> Task instructions: The line containing "(forall uri body, st_web" marks the end: quote every line from the start of the records below through it, word for word.
+++ Recorded data
(* ===== verification/ClientKeysLaws.v ===== *)
(** * The keys of clients: where they come from, and how long they are served

    What finding keys returns whatever else runs, against any record of what was registered and
    served; and two ways in which the cache serves keys it says it would not. *)

From S2P Require Import Prelude Bytes Json.
From S2P Require Import GrantStore.
From S2P Require Import Keys.
From S2P Require Import Jose.
From S2P Require Import JoseLaws.
From S2P Require Import Programs.
From S2P Require Import ClientKeys.
Open Scope Z_scope.

(** ** Where keys come from *)

Section Provenance.
Context {E : JoseEnv}.
(** A record that grows: the documents served, and the URLs a client was registered with. *)
Context {K : Type} (le : relation K) `{!PreOrder le}.
Context (served : K -> string -> list Z -> Prop) (registered : K -> string * string -> string -> Prop).
Hypothesis served_more : forall k k' uri body, le k k' -> served k uri body -> served k' uri body.
Hypothesis registered_more : forall k k' key uri, le k k' -> registered k key uri -> registered k' key uri.
Variable limits : CacheLimits.
Variable iter : gmap (string * string) Entry -> list ((string * string) * Entry).
Variable sharing : bool.

(** Keys of a document the URL served, where the client was registered with it. *)
Definition published (k : K) (key : string * string) (uri : string) (keys : ClientKeySet) : Prop :=
  registered k key uri /\ exists body, served k uri body /\ parse_jwk_set body = Ok keys.

Lemma published_more k k' key uri keys : le k k' -> published k key uri keys -> published k' key uri keys.
Proof using served_more registered_more. intros Hk (Hr & body & Hs & Hp). split; [eauto|]. exists body. eauto. Qed.

Definition entry_ok (k : K) (key : string * string) (e : Entry) : Prop :=
  forall keys, Entry.keys e = Ok keys -> published k key (en_uri e) keys.
Definition store_ok (k : K) (s : KeyStore) : Prop :=
  (forall key e, st_entries s !! key = Some e -> entry_ok k key e) /\
  (forall uri body, st_web s !! uri = Some body -> served k uri body).

(** What a program finishes with is what it fetched; adopting needs the shared cache. *)
Definition key_guard (k : K) (q : KeyStatement) : Prop :=
  match q with
  | Finish tenant client uri parsed _ => forall keys, parsed = Ok keys -> published k (tenant, client) uri keys
  | Adopt _ _ _ _ _ => sharing = true
  | _ => True
  end.

Definition key_answer (k : K) (q : KeyStatement) : KeyAnswer q -> Prop :=
  match q return KeyAnswer q -> Prop with
  | Begin tenant client uri _ _ => fun a => forall keys, a = Served (Ok keys) -> published k (tenant, client) uri keys
  | Adopt tenant client _ _ _ => fun a => forall keys, a = Ok keys -> exists uri, published k (tenant, client) uri keys
  | Fetch uri => fun body => served k uri body
  | _ => fun _ => True
  end.

Definition no_names (q : KeyStatement) : gset string := ∅.

(** Keys found for a client registered with a URL: of that URL, or of another it was
    registered with where replicas share their failures. *)
Definition found_ok (uri : string) (k : K) (key : string * string) (r : found_keys) : Prop :=
  forall keys, r = Ok keys -> exists uri', (uri' = uri \/ sharing = true) /\ published k key uri' keys.

Lemma failed_ok k key uri until last : entry_ok k key {| en_uri := uri; en_state := FailedUntil until; en_last_attempt := last |}.
Proof. by intros keys. Qed.

Lemma evict_subset entries now : evict_if_full limits iter entries now ⊆ entries.
Proof.
  unfold evict_if_full. destruct (_ <? _)%nat; [done|]. cbn zeta.
  assert (Hf : filter (fun '(_, e) => Entry.serves e None now = true) entries ⊆ entries) by apply map_filter_subseteq.
  destruct (_ <? _)%nat; [done|]. destruct (least _); [|done]. etrans; [apply delete_subseteq|done].
Qed.

Lemma reserve_ok k entries key uri now :
  (forall key e, entries !! key = Some e -> entry_ok k key e) ->
  forall key' e, reserve limits iter entries key uri now !! key' = Some e -> entry_ok k key' e.
Proof.
  intros H key' e. unfold reserve. destruct (entries !! key) as [e0|] eqn:He; intros [[<- <-]|[_ Hl]]%lookup_insert_Some.
  - exact (H _ _ He).
  - by apply H.
  - apply failed_ok.
  - eapply H, lookup_weaken; [exact Hl|apply evict_subset].
Qed.

Lemma begin_ok k entries key uri kid now entries' begun :
  (forall key e, entries !! key = Some e -> entry_ok k key e) -> begin limits iter entries key uri kid now = (entries', begun) ->
  (forall key e, entries' !! key = Some e -> entry_ok k key e) /\
  (forall keys, begun = Served (Ok keys) -> published k key uri keys).
Proof.
  intros H. unfold begin. set (kept := if of_another_uri entries key uri then delete key entries else entries).
  assert (Hkept : forall key e, kept !! key = Some e -> entry_ok k key e).
  { unfold kept. destruct (of_another_uri _ _ _); [|done]. intros ? ? [_ Hl]%lookup_delete_Some. by apply H. }
  assert (Huri : forall e, kept !! key = Some e -> en_uri e = uri).
  { unfold kept. destruct (of_another_uri _ _ _) eqn:Ho; intros e He; [by rewrite lookup_delete_eq in He|].
    unfold of_another_uri in Ho. rewrite He in Ho. by apply negb_false_iff, String.eqb_eq in Ho. }
  assert (Hserved : forall e, kept !! key = Some e -> forall keys, Served (Entry.keys e) = Served (Ok keys) ->
    published k key uri keys).
  { intros e He keys [= Hk]. rewrite <- (Huri e He). by apply (Hkept _ _ He). }
  destruct (kept !! key) as [e|] eqn:He; [|intros [= <- <-]; split; [by apply reserve_ok|done]].
  destruct (Entry.serves e kid now); [intros [= <- <-]; eauto|]. destruct (backing_off e now); [by intros [= <- <-]|].
  destruct (_ <? _); intros [= <- <-]; [eauto|]. split; [by apply reserve_ok|done].
Qed.

Lemma adopt_ok k entries key uri until now entries' r :
  (forall key e, entries !! key = Some e -> entry_ok k key e) ->
  adopt_shared_backoff limits entries key uri until now = (entries', r) ->
  (forall key e, entries' !! key = Some e -> entry_ok k key e) /\
  (forall keys, r = Ok keys -> exists uri, published k key uri keys).
Proof.
  intros H. unfold adopt_shared_backoff.
  assert (Hf : forall key' e, <[key := {| en_uri := uri; en_state := FailedUntil until;
      en_last_attempt := Z.min (until - lm_negative_ttl limits) now |}]> entries !! key' = Some e -> entry_ok k key' e).
  { intros key' e [[<- <-]|[_ Hl]]%lookup_insert_Some; [apply failed_ok|by apply H]. }
  destruct (entries !! key) as [e|] eqn:He; [|by intros [= <- <-]].
  destruct (Entry.serves e None now); intros [= <- <-]; [|done]. split; [done|].
  intros keys Hk. exists (en_uri e). exact (H _ _ He _ Hk).
Qed.

Lemma key_exec_ok k s q :
  store_ok k s -> key_guard k q ->
  store_ok k (fst (key_exec limits iter s q)) /\
  (forall a, snd (key_exec limits iter s q) = Ok a -> key_answer k q a).
Proof.
  intros [He Hw] Hg. destruct q as [t c uri kid now|t c uri|t c uri until now|uri|t c uri|t c uri at_ next|t c uri parsed now];
    cbn [key_exec].
  - destruct (begin _ _ _ _ _ _ _) as [entries begun] eqn:Hb. destruct (begin_ok _ _ _ _ _ _ _ _ He Hb) as [He' Ha].
    split; [by split|]. cbn. by intros a [= <-].
  - by split.
  - destruct (adopt_shared_backoff _ _ _ _ _ _) as [entries r] eqn:Hb. destruct (adopt_ok _ _ _ _ _ _ _ _ He Hb) as [He' Ha].
    split; [by split|]. cbn. by intros a [= <-].
  - split; [by split|]. cbn. intros body Hb%ok_or_Ok. by apply Hw.
  - by split.
  - by split.
  - split; [|done]. split; [|exact Hw]. intros key e. cbn. unfold finish. cbn in Hg.
    intros [[<- <-]|[_ Hl]]%lookup_insert_Some; [|by apply He]. intros keys. destruct parsed as [ks|]; [|done].
    cbn. intros [= <-]. by apply Hg.
Qed.

Abbreviation safe := (safe le key_guard key_answer no_names) (only parsing).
++++++
> Answer for this exercise:
(* ===== verification/ClientKeysLaws.v ===== *)
(** * The keys of clients: where they come from, and how long they are served

    What finding keys returns whatever else runs, against any record of what was registered and
    served; and two ways in which the cache serves keys it says it would not. *)

From S2P Require Import Prelude Bytes Json.
From S2P Require Import GrantStore.
From S2P Require Import Keys.
From S2P Require Import Jose.
From S2P Require Import JoseLaws.
From S2P Require Import Programs.
From S2P Require Import ClientKeys.
Open Scope Z_scope.

(** ** Where keys come from *)

Section Provenance.
Context {E : JoseEnv}.
(** A record that grows: the documents served, and the URLs a client was registered with. *)
Context {K : Type} (le : relation K) `{!PreOrder le}.
Context (served : K -> string -> list Z -> Prop) (registered : K -> string * string -> string -> Prop).
Hypothesis served_more : forall k k' uri body, le k k' -> served k uri body -> served k' uri body.
Hypothesis registered_more : forall k k' key uri, le k k' -> registered k key uri -> registered k' key uri.
Variable limits : CacheLimits.
Variable iter : gmap (string * string) Entry -> list ((string * string) * Entry).
Variable sharing : bool.

(** Keys of a document the URL served, where the client was registered with it. *)
Definition published (k : K) (key : string * string) (uri : string) (keys : ClientKeySet) : Prop :=
  registered k key uri /\ exists body, served k uri body /\ parse_jwk_set body = Ok keys.

Lemma published_more k k' key uri keys : le k k' -> published k key uri keys -> published k' key uri keys.
Proof using served_more registered_more. intros Hk (Hr & body & Hs & Hp). split; [eauto|]. exists body. eauto. Qed.

Definition entry_ok (k : K) (key : string * string) (e : Entry) : Prop :=
  forall keys, Entry.keys e = Ok keys -> published k key (en_uri e) keys.
Definition store_ok (k : K) (s : KeyStore) : Prop :=
  (forall key e, st_entries s !! key = Some e -> entry_ok k key e) /\
  (forall uri body, st_web s !! uri = Some body -> served k uri body).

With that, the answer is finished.